Monsieur Céraste a donc tout du critique idéal : raté, aigri, d’une mauvaise foi sans pareille, incapable d’apprécier ce qui est bon tant il aime à dénoncer le mauvais (quitte à l’inventer ; ou, si le livre est bon – mais est-ce seulement possible ? –, à s’en prendre directement à l’auteur), l’Échafaud est aussi terrible que grotesque.
Seulement voilà : le vilain personnage va en définitive, au travers de ses écrits au vitriol, se révéler salutaire pour la littérature. Comme quoi, hein…

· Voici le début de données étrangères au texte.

(** The loop invariant of dependency injection. *)
Record route_inv (seeders : list (Seeder Ctx Output App))
  (config : InternalSeederConfig Ctx App) (continueOnFailure : bool) (ctx : Ctx)
  (order : list string) (done : list (SeederResult Output))
  (st : LoopState Output App) : Prop := {
  ri_names : map r_name (st_results st) = order;
  ri_outputs : forall nm, OMap.get (st_outputs st) nm = recorded_output done nm;
  ri_called : forall j e,
      nth_error done j = Some e -> status e = completed \/ status e = failed ->
      called_with seeders config ctx (firstn j done) e;
  ri_ran : forall e, In e done -> r_name e <> EmptyString ->
                     output e <> None \/ In (r_name e) (st_failedSeeders st);
  ri_stop : continueOnFailure = false -> st_failedSeeders st = []
}.

(** The position recorded for a call of [run]. *)
Definition position (r : nat * string * bool * bool) : nat := fst (fst (fst r)).

(** The status a call leaves in the ledger. *)
Definition status_of_call (fulfilled : bool) : SeederStatus :=
  if fulfilled then completed else failed.

(** Calls and ledger entries correspond: the calls were made at
    increasing positions below the current one, each left its status in
    the entry at its position, and every completed or failed entry stems
    from a call. *)
Record calls_inv (done : list (SeederResult Output))
  (st : LoopState Output App) : Prop := {
  ci_sorted : StronglySorted lt (map position (runs_of (st_trace st)));
  ci_below : forall r, In r (runs_of (st_trace st)) -> position r < length done;
  ci_entry : forall i nm a ok,
      In (i, nm, a, ok) (runs_of (st_trace st)) ->
      exists e, nth_error done i = Some e /\ r_name e = nm /\
                status e = status_of_call ok;
  ci_call : forall i e ok,
      nth_error done i = Some e -> status e = status_of_call ok ->
      exists a, In (i, r_name e, a, ok) (runs_of (st_trace st))
}.

(** Two loop states that differ in the console output at most. *)
Definition same_outcome (st1 st2 : LoopState Output App) : Prop :=
  st_results st1 = st_results st2 /\ st_outputs st1 = st_outputs st2 /\
  st_failedSeeders st1 = st_failedSeeders st2 /\ st_world st1 = st_world st2 /\
  runs_of (st_trace st1) = runs_of (st_trace st2).

End CallNotions.

(* ================================================================== *)
(** ** Registries of the same shape *)

Section ShapeNotions.
Context {Ctx Output App Ctx' Output' App' : Type}.

(** The definitions agree one by one on name and dependency list. *)
Definition same_shape (l : list (Seeder Ctx Output App))
  (l' : list (Seeder Ctx' Output' App')) : Prop :=
  map (fun s => (name s, dependsOn s)) l = map (fun s => (name s, dependsOn s)) l'.

(** The maps have the same keys in the same order, bound to definitions
    with the same dependency list. *)
Definition same_entries (m : OMap.t (Seeder Ctx Output App))
  (m' : OMap.t (Seeder Ctx' Output' App')) : Prop :=
  map (fun kv => (fst kv, dependsOn (snd kv))) m
  = map (fun kv => (fst kv, dependsOn (snd kv))) m'.

End ShapeNotions.

(* ================================================================== *)
(** ** Console rendering ([formatting.ts]) *)

(** [ColorName]; the style names are [bold] and, written [dimmed] here to
    keep it apart from the colour of the same name, ['dim']. *)
Inductive ColorName : Type :=
| red | green | yellow | cyan | white | gray | dim.

Inductive StyleName : Type :=
| bold | dimmed.

(** The escape character [\x1b]. *)
Definition esc : string := String (ascii_of_nat 27) EmptyString.

(** The table [colors] (lines 6-16). *)
Definition color_code (c : ColorName) : string :=
  match c with
  | red => (esc ++ "[31m")%string
  | green => (esc ++ "[32m")%string
  | yellow => (esc ++ "[33m")%string
  | cyan => (esc ++ "[36m")%string
  | white => (esc ++ "[37m")%string
  | gray => (esc ++ "[90m")%string
  | dim => (esc ++ "[2m")%string
  end.

Definition color_reset : string := (esc ++ "[0m")%string.

(** Lines 24-30. *)
Definition colorize (text : string) (color : ColorName)
  (style : option StyleName) : string :=
  let result := EmptyString in
  let result :=
    match style with Some bold => (result ++ esc ++ "[1m")%string | _ => result end in
  let result :=
    match style with Some dimmed => (result ++ esc ++ "[2m")%string | _ => result end in
  (result ++ color_code color ++ text ++ color_reset)%string.

(** A count written into a template string. *)
Definition show_nat (n : nat) : string := NilZero.string_of_uint (Nat.to_uint n).

Definition newline : string := String (ascii_of_nat 10) EmptyString.

Section Summary.
Context {Output : Type}.

(** [results.filter((r) => r.status === s).length]. *)
Definition count_status (s : SeederStatus) (results : list (SeederResult Output))
  : nat :=
  length (filter (fun r => SeederStatus_eqb (status r) s) results).

(** Lines 192-195: the parts of the failure line. *)
Definition summary_parts (results : list (SeederResult Output)) : list string :=
  let parts := [(show_nat (count_status completed results) ++ " completed")%string] in
  let parts :=
    if Nat.ltb 0 (count_status failed results)
    then parts ++ [(show_nat (count_status failed results) ++ " failed")%string]
    else parts in
  let parts :=
    if Nat.ltb 0 (count_status skipped results)
    then parts ++ [(show_nat (count_status skipped results) ++ " skipped")%string]
    else parts in
  if Nat.ltb 0 (count_status pending results)
  then parts ++ [(show_nat (count_status pending results) ++ " pending")%string]
  else parts.

(** [printSummary] (lines 185-202), as the line it writes with
    [console.log]. *)
Definition printSummary (results : list (SeederResult Output)) : string :=
  if Nat.ltb 0 (count_status failed results)
     || Nat.ltb 0 (count_status skipped results)
  then colorize ("Seeding failed: " ++ String.concat ", " (summary_parts results))%string
         red None
  else (colorize "✓ Seeding complete:" green None ++ " "
        ++ show_nat (count_status completed results)
        ++ " seeders executed successfully" ++ newline)%string.
Lemma lang_two_class (p : N -> bool) (s : jstring) :
  lang (AtLeast2 (Cls p)) s <-> (2 <= length s)%nat /\ forallb p s = true.
Proof.
  unfold AtLeast2. cbn [lang]. split.
  - intros (s1 & s2 & -> & (c & -> & Hc) & s3 & s4 & -> & (d & -> & Hd) & H).
    apply (lang_star_class p) in H. simpl. rewrite Hc, Hd. split; [lia|auto].
  - intros [Hl H]. destruct s as [|c [|d s]]; simpl in Hl; try lia.
    simpl in H. apply andb_true_iff in H as [Hc [Hd Hs]%andb_true_iff].
    exists [c], (d :: s). split; [reflexivity|]. split; [now exists c|].
    exists [d], s. split; [reflexivity|]. split; [now exists d|].
    now apply (lang_star_class p).
Qed.

Lemma lang_char (c : N) (s : jstring) :
  lang (Cls (fun x => (x =? c)%N)) s <-> s = [c].
Proof.
  simpl. split.
  - intros (x & -> & H). apply N.eqb_eq in H. now subst.
  - intros ->. exists c. split; [reflexivity|apply N.eqb_refl].
Qed.

Lemma email_pattern_lang (s : jstring) :
  lang email_pattern s <-> well_formed_email s.
Proof.
  unfold email_pattern, well_formed_email. split.
  - intros (l & s1 & -> & Hl & a & s2 & -> & Ha & d & s3 & -> & Hd
            & o & t & -> & Ho & Ht).
    apply lang_plus_class in Hl as [Hl1 Hl2].
    apply lang_plus_class in Hd as [Hd1 Hd2].
    apply lang_two_class in Ht as [Ht1 Ht2].
    apply (lang_char 64) in Ha. apply (lang_char 46) in Ho. subst a o.
    exists l, d, t. rewrite !forallb_app, Hl2, Hd2, Ht2. auto.
  - intros (l & d & t & -> & Hl & Hd & Ht & H).
    rewrite !forallb_app, !andb_true_iff in H. destruct H as (H1 & H2 & H3).
    exists l, (64%N :: d ++ 46%N :: t). split; [reflexivity|].
    split; [now apply lang_plus_class|].
    exists [64%N], (d ++ 46%N :: t). split; [reflexivity|].
    split; [now apply (lang_char 64)|].
    exists d, (46%N :: t). split; [reflexivity|].
    split; [now apply lang_plus_class|].
    exists [46%N], t. split; [reflexivity|].
    split; [now apply (lang_char 46)|now apply lang_two_class].
Qed.

Lemma trim_start_blank (s : jstring) :
  forallb Browser.is_str_ws (Browser.trim_start s)
  = forallb Browser.is_str_ws s.
Proof.
  induction s as [|c s IH]; [reflexivity|]. simpl.
  destruct (Browser.is_str_ws c) eqn:Hc; simpl; [exact IH|].
  now rewrite Hc.
Qed.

Portrait jubilatoire et grinçant d’un critique littéraire qui rencontre d’autant plus le succès qu’il se montre odieux, le court texte de Gérald Duchemin (a-t-il été victime d’un monsieur Céraste ?) est un régal nécessaire, qui comblera les attentes de tous les plumitifs, de quelque côté de la barrière qu’ils se situent.
D’ailleurs, Léa Silhol a beaucoup aimé, ce que je ne peux m’empêcher de trouver très rigolo.
Écrit dans un style précieux et désuet, mais qui n’en est pas moins impeccable, L’Échafaud ou l’excentrique monsieur Céraste ne saurait en effet être limité à une critique de la critique (même s’il y a – beaucoup – de ça, bien entendu). Au final, c’est tout le monde de l’édition, et même au-delà celui plus vaste de la littérature, qui en prend pour son grade. L’auteur, au travers de son salaud de héros, tire sur tout ce qui bouge, et même ce qui ne bouge plus, avec un plaisir d’autant plus communicatif qu’il se trouve malsain. Et c’est ainsi avec joie que l’on lit ces brèves pages, et que l’on se rend coupable de complicité d’assassinat littéraire de critiques, écrivains, éditeurs et universitaires. C’est délicieusement méchant, d’une mauvaise foi évidente et d’autant plus appréciable, et – pardon – tellement vrai…
Que l’on se reconnaisse avant tout dans le personnage de l’Échafaud ou dans ses innombrables victimes importe peu au final. Ce tout petit texte fort drôle frappe juste, et fort. On se délecte de tant de méchanceté et d’aigreur, comme à la lecture d’une critique négative joliment tournée ou d’un bon roman ; c’est sans doute que L’Échafaud ou l’excentrique monsieur Céraste est les deux.
On m’a offert ce livre, donc.
Et je ne sais toujours pas s’il faut en déduire quelque chose.
Mais je remercie le généreux donateur pour cette friandise des plus appréciables. Et rêve à mon tour d’un Comité de soutien pour la prolifération des cancres, institution sans doute nécessaire, et d’un authentique monsieur Céraste, qui saurait aller au bout de son talent sans jamais s’égarer.
PS : Un truc, quand même : Molière, c’est vraiment de la merde.